----- PROVIDED RECORDS

(** One entry across [_post_add_mixed]: what it still needs goes down by
    at least the heroes it had promoted. *)
Lemma mixed_promotion_entry tas ta :
  ta ∈ TeamAlliances.items tas →
  let tas' := with_mixed tas (TeamAlliances.mixed tas ∪ mixed_promotion tas) in
  a_size tas' ta
  + (if len (a_heroes tas ta) <=? a_size tas ta
     then len (a_heroes tas ta) else 0)
  ≤ a_size tas ta.
Proof.
  intros Hin tas'.
  assert (Hpool : pool tas ⊆ pool tas') by (unfold pool; set_solver).
  destruct (len (a_heroes tas ta) <=? a_size tas ta) eqn:Hq.
  - apply Z.leb_le in Hq.
    assert (Hsub : p_heroes tas ta ∪ a_heroes tas ta ⊆ p_heroes tas' ta).
    { intros h Hh. apply elem_of_union in Hh as [Hh|Hh].
      - unfold p_heroes in *. set_solver.
      - unfold p_heroes. apply elem_of_intersection. split.
        + unfold a_heroes in Hh. set_solver.
        + unfold pool. simpl. apply elem_of_union_r, elem_of_union_r.
          apply elem_of_promote. exists ta. split; [done|].
          split; [by apply Z.leb_le | done]. }
    apply len_mono in Hsub.
    rewrite len_union_disjoint in Hsub
      by (unfold p_heroes, a_heroes; set_solver).
    pose proof (len_nonneg (a_heroes tas ta)).
    pose proof (len_nonneg (p_heroes tas ta)).
    unfold a_size, p_size in *. lia.
  - pose proof (a_size_antitone tas tas' ta Hpool). lia.
Qed.

Lemma _post_add_mixed_size self :
  TeamAlliances_size (Team.alliances (_post_add_mixed self))
  ≤ TeamAlliances_size (Team.alliances self).
Proof.
  rewrite _post_add_mixed_alliances.
  set (tas := Team.alliances self).
  set (tas' := with_mixed tas _).
  rewrite !TeamAlliances_size_eq. simpl.
  pose proof (len_union_le (TeamAlliances.mixed tas) (mixed_promotion tas)).
  pose proof (len_promote
    (λ ta, len (a_heroes tas ta) <=? a_size tas ta) (a_heroes tas)
    (TeamAlliances.items tas)) as Hlen.
  fold (mixed_promotion tas) in Hlen. cbv beta in Hlen.
  assert (outstanding tas' (TeamAlliances.items tas)
          + sum (map (λ ta, if len (a_heroes tas ta) <=? a_size tas ta
                            then len (a_heroes tas ta) else 0)
                     (TeamAlliances.items tas))
          ≤ outstanding tas (TeamAlliances.items tas)) as Hsum.
  { unfold outstanding. rewrite <- sum_map_add. apply sum_map_le.
    intros ta Hin. pose proof (mixed_promotion_entry tas ta Hin) as He.
    simpl in He. fold tas' in He.
    pose proof (a_size_nonneg tas ta). pose proof (a_size_nonneg tas' ta).
    lia. }
  lia.
Qed.

(** After [_post_add_mixed] no entry qualifies with heroes left to
    promote. *)
Lemma _post_add_mixed_stable self ta :
  ta ∈ TeamAlliances.items (Team.alliances self) →
  mixed_stable (Team.alliances (_post_add_mixed self)) ta.
Proof.
  intros Hin. rewrite _post_add_mixed_alliances.
  set (tas := Team.alliances self). set (tas' := with_mixed tas _).
  intros Hq.
  destruct (len (a_heroes tas ta) <=? a_size tas ta) eqn:Hq0.
  - apply elem_of_equiv_empty_L. intros h Hh.
    unfold a_heroes in Hh.
    apply elem_of_difference in Hh as [Hh Hp]. apply Hp.
    unfold pool, tas'. simpl. apply elem_of_union_r, elem_of_union_r.
    apply elem_of_promote. exists ta. split; [done|]. split; [done|].
    unfold a_heroes. apply elem_of_difference. split; [done|].
    intros Hp'. apply Hp. unfold pool, tas' in *. simpl. set_solver.
  - apply Z.leb_gt in Hq0.
    apply len_empty_iff.
    (* the heroes that left [a_heroes] entered [p_heroes] *)
    assert (Hsplit : a_heroes tas ta
                     = a_heroes tas' ta
                       ∪ (a_heroes tas ta ∩ mixed_promotion tas)).
    { apply set_eq. intros h. unfold a_heroes, pool, tas'. simpl.
      destruct (decide (h ∈ mixed_promotion tas)); set_solver. }
    assert (Hp : p_heroes tas' ta
                 = p_heroes tas ta ∪ (a_heroes tas ta ∩ mixed_promotion tas)).
    { apply set_eq. intros h. unfold p_heroes, a_heroes, pool, tas'. simpl.
      pose proof (mixed_promotion_outside tas) as Hout. unfold pool in Hout.
      destruct (decide (h ∈ mixed_promotion tas)); set_solver. }
    apply (f_equal len) in Hsplit, Hp.
    rewrite len_union_disjoint in Hsplit
      by (unfold a_heroes, pool, tas'; simpl; set_solver).
    rewrite len_union_disjoint in Hp
      by (unfold p_heroes, a_heroes; set_solver).
    pose proof (len_nonneg (a_heroes tas ta ∩ mixed_promotion tas)).
    pose proof (len_nonneg (a_heroes tas' ta)).
    pose proof (len_nonneg (p_heroes tas ta)).
    unfold a_size, p_size in *. lia.
Qed.

(** *** [_post_add_team] *)

Lemma _post_add_team_alliances self :
  Team.alliances (_post_add_team self)
  = with_mixed
      (with_team (Team.alliances self)
         (TeamAlliances.team (Team.alliances self)
          ∪ team_promotion (Team.alliances self)))
      (TeamAlliances.mixed (Team.alliances self)
       ∖ team_promotion (Team.alliances self)).
Proof. done. Qed.

Lemma team_promotion_mixed tas : team_promotion tas ⊆ TeamAlliances.mixed tas.
Proof.
  intros h Hm. apply elem_of_promote in Hm as (ta & _ & _ & Ha).
  unfold m_heroes in Ha. set_solver.
Qed.

Lemma _post_add_team_pool self :
  pool (Team.alliances (_post_add_team self)) = pool (Team.alliances self).
Proof.
  rewrite _post_add_team_alliances. unfold pool. simpl.
  pose proof (team_promotion_mixed (Team.alliances self)).
  apply set_eq. intros h.
  destruct (decide (h ∈ team_promotion (Team.alliances self))); set_solver.
Qed.

Lemma _post_add_team_disjoint self :
  TeamAlliances.team (Team.alliances self)
    ## TeamAlliances.mixed (Team.alliances self) →
  TeamAlliances.team (Team.alliances (_post_add_team self))
    ## TeamAlliances.mixed (Team.alliances (_post_add_team self)).
Proof. rewrite _post_add_team_alliances. simpl. set_solver. Qed.

Lemma _post_add_team_size self :
  TeamAlliances_size (Team.alliances (_post_add_team self))
  ≤ TeamAlliances_size (Team.alliances self).
Proof.
  pose proof (_post_add_team_pool self) as Hpool.
  rewrite _post_add_team_alliances in *.
  set (tas := Team.alliances self) in *. set (tas' := with_mixed _ _) in *.
  rewrite !TeamAlliances_size_eq. simpl.
  pose proof (team_promotion_mixed tas) as Hsub.
  pose proof (len_union_le (TeamAlliances.team tas) (team_promotion tas)).
  rewrite (len_difference _ _ Hsub).
  assert (outstanding tas' (TeamAlliances.items tas)
          = outstanding tas (TeamAlliances.items tas)) as ->.
  { unfold outstanding. apply sum_map_ext. intros ta _.
    by rewrite (a_size_pool tas tas'). }
  lia.
Qed.

Lemma _post_add_team_mixed_stable self ta :
  mixed_stable (Team.alliances self) ta →
  mixed_stable (Team.alliances (_post_add_team self)) ta.
Proof.
  pose proof (eq_sym (_post_add_team_pool self)) as Hpool.
  unfold mixed_stable.
  by rewrite (a_size_pool _ _ ta Hpool), (a_heroes_pool _ _ ta Hpool).
Qed.

(** After [_post_add_team], on a container whose two sets were disjoint,
    no entry qualifies with heroes left to move. *)
Lemma _post_add_team_stable self ta :
  TeamAlliances.team (Team.alliances self)
    ## TeamAlliances.mixed (Team.alliances self) →
  ta ∈ TeamAlliances.items (Team.alliances self) →
  team_stable (Team.alliances (_post_add_team self)) ta.
Proof.
  intros Hdisj Hin.
  pose proof (_post_add_team_pool self) as Hpool.
  rewrite _post_add_team_alliances in *.
  set (tas := Team.alliances self) in *. set (tas' := with_mixed _ _) in *.
  pose proof (team_promotion_mixed tas) as Hsub.
  intros Hq.
  destruct (len (m_heroes tas ta) <=? m_size tas ta) eqn:Hq0.
  - apply elem_of_equiv_empty_L. intros h Hh.
    unfold m_heroes, tas' in Hh. simpl in Hh.
    apply elem_of_intersection in Hh as [Hh Hm].
    apply elem_of_difference in Hm as [Hm Hn]. apply Hn.
    apply elem_of_promote. exists ta. split; [done|]. split; [done|].
    unfold m_heroes. set_solver.
  - apply Z.leb_gt in Hq0. apply len_empty_iff.
    assert (Hm : m_heroes tas ta
                 = m_heroes tas' ta ∪ (m_heroes tas ta ∩ team_promotion tas)).
    { apply set_eq. intros h. unfold m_heroes, tas'. simpl.
      destruct (decide (h ∈ team_promotion tas)); set_solver. }
    assert (Ht : t_heroes tas' ta
                 = t_heroes tas ta ∪ (m_heroes tas ta ∩ team_promotion tas)).
    { apply set_eq. intros h. unfold t_heroes, m_heroes, tas'. simpl.
      set_solver. }
    assert (Hp : p_heroes tas ta = t_heroes tas ta ∪ m_heroes tas ta).
    { unfold p_heroes, t_heroes, m_heroes, pool. set_solver. }
    assert (Hp' : p_heroes tas' ta = p_heroes tas ta).
    { unfold p_heroes. by rewrite Hpool. }
    apply (f_equal len) in Hm, Ht, Hp, Hp'.
    rewrite len_union_disjoint in Hm
      by (unfold m_heroes, tas'; simpl; set_solver).
    rewrite len_union_disjoint in Ht
      by (unfold t_heroes, m_heroes; set_solver).
    rewrite len_union_disjoint in Hp
      by (unfold t_heroes, m_heroes; set_solver).
    pose proof (len_nonneg (m_heroes tas ta ∩ team_promotion tas)).
    pose proof (len_nonneg (m_heroes tas' ta)).
    pose proof (len_nonneg (t_heroes tas ta)).
    unfold m_size, p_size, t_size in *. lia.
Qed.
End promote_facts.

(** ** Recomputing the levels *)

Section raise_level_facts.
Implicit Types (tas : TeamAlliances.t) (ta : TeamAlliance.t)
  (l : list TeamAlliance.t) (alliance : Alliance.t).

Lemma elem_of_set_item new l ta : ta ∈ set_item new l → ta = new ∨ ta ∈ l.
Proof.
  induction l as [|ta' l IH]; simpl.
  - rewrite list_elem_of_singleton. by left.
  - destruct (decide _); rewrite !elem_of_cons; naive_solver.
Qed.

Lemma raise_level_team tas alliance level :
  TeamAlliances.team (raise_level tas alliance level) = TeamAlliances.team tas.
Proof.
  unfold raise_level, getitem.
  destruct (find_item _ _); simpl; by destruct (_ >? _).
Qed.

Lemma raise_level_mixed tas alliance level :
  TeamAlliances.mixed (raise_level tas alliance level)
  = TeamAlliances.mixed tas.
Proof.
  unfold raise_level, getitem.
  destruct (find_item _ _); simpl; by destruct (_ >? _).
Qed.

Lemma raise_level_pool tas alliance level :
  pool (raise_level tas alliance level) = pool tas.
Proof. unfold pool. by rewrite raise_level_team, raise_level_mixed. Qed.

(** The entries after the step: the old ones, and under the key of the
    alliance either the level-0 entry of the read or the raised one. *)
Lemma raise_level_items tas alliance level ta :
  ta ∈ TeamAlliances.items (raise_level tas alliance level) →
  ta ∈ TeamAlliances.items tas
  ∨ ta = from_empty alliance
  ∨ ta = TeamAlliance.mk alliance level.
Proof.
  unfold raise_level.
  pose proof (getitem_found tas alliance) as [_ Hk].
  unfold getitem in *.
  destruct (find_item alliance (TeamAlliances.items tas)) as [ta0|] eqn:Hf;
    simpl in *.
  - destruct (_ >? _); simpl; [|by left].
    intros Hin. apply elem_of_set_item in Hin as [->|Hin]; [|by left].
    right; right. by rewrite Hk.
  - destruct (_ >? _); simpl; intros Hin.
    + apply elem_of_set_item in Hin as [->|Hin]; [by right; right|].
      apply elem_of_set_item in Hin as [->|Hin]; [by right; left | by left].
    + apply elem_of_set_item in Hin as [->|Hin]; [by right; left | by left].
Qed.

Lemma raise_level_keys tas alliance level k :
  k ∈ keys (raise_level tas alliance level) ↔ k = alliance ∨ k ∈ keys tas.
Proof.
  unfold raise_level.
  pose proof (getitem_keys tas alliance k) as Hkeys.
  pose proof (getitem_found tas alliance) as [_ Hk].
  destruct (getitem tas alliance) as [tas1 ta1]; simpl in *.
  destruct (_ >? _); [|done].
  unfold keys, set_level in *. simpl. rewrite set_item_keys. simpl.
  rewrite Hk. naive_solver.
Qed.

Lemma raise_level_stored tas alliance level k :
  stored_level (raise_level tas alliance level) k
  = if decide (k = alliance) then Z.max (stored_level tas alliance) level
    else stored_level tas k.
Proof.
  unfold raise_level.
  pose proof (getitem_stored_level tas alliance) as Hst.
  pose proof (getitem_found tas alliance) as [Hf Hk].
  destruct (getitem tas alliance) as [tas1 ta1]; simpl in *.
  assert (Hcur : stored_level tas alliance = TeamAlliance.level ta1).
  { rewrite <- Hst. unfold stored_level. by rewrite Hf. }
  destruct (level >? TeamAlliance.level ta1) eqn:Hgt;
    rewrite Z.gtb_ltb in Hgt;
    [apply Z.ltb_lt in Hgt | apply Z.ltb_ge in Hgt].
  - unfold stored_level at 1. unfold set_level. simpl.
    rewrite find_set_item. simpl.
    rewrite Hk. destruct (decide (alliance = k)) as [<-|Hne].
    + rewrite decide_True by done. simpl. lia.
    + rewrite decide_False by done. apply Hst.
  - destruct (decide (k = alliance)) as [->|Hne]; [|apply Hst].
    rewrite Hst. lia.
Qed.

----------

EXERCISE: After you work out how many lines in the material hold the word "left", please respond with that number alone.

SOLUTION BELOW: 8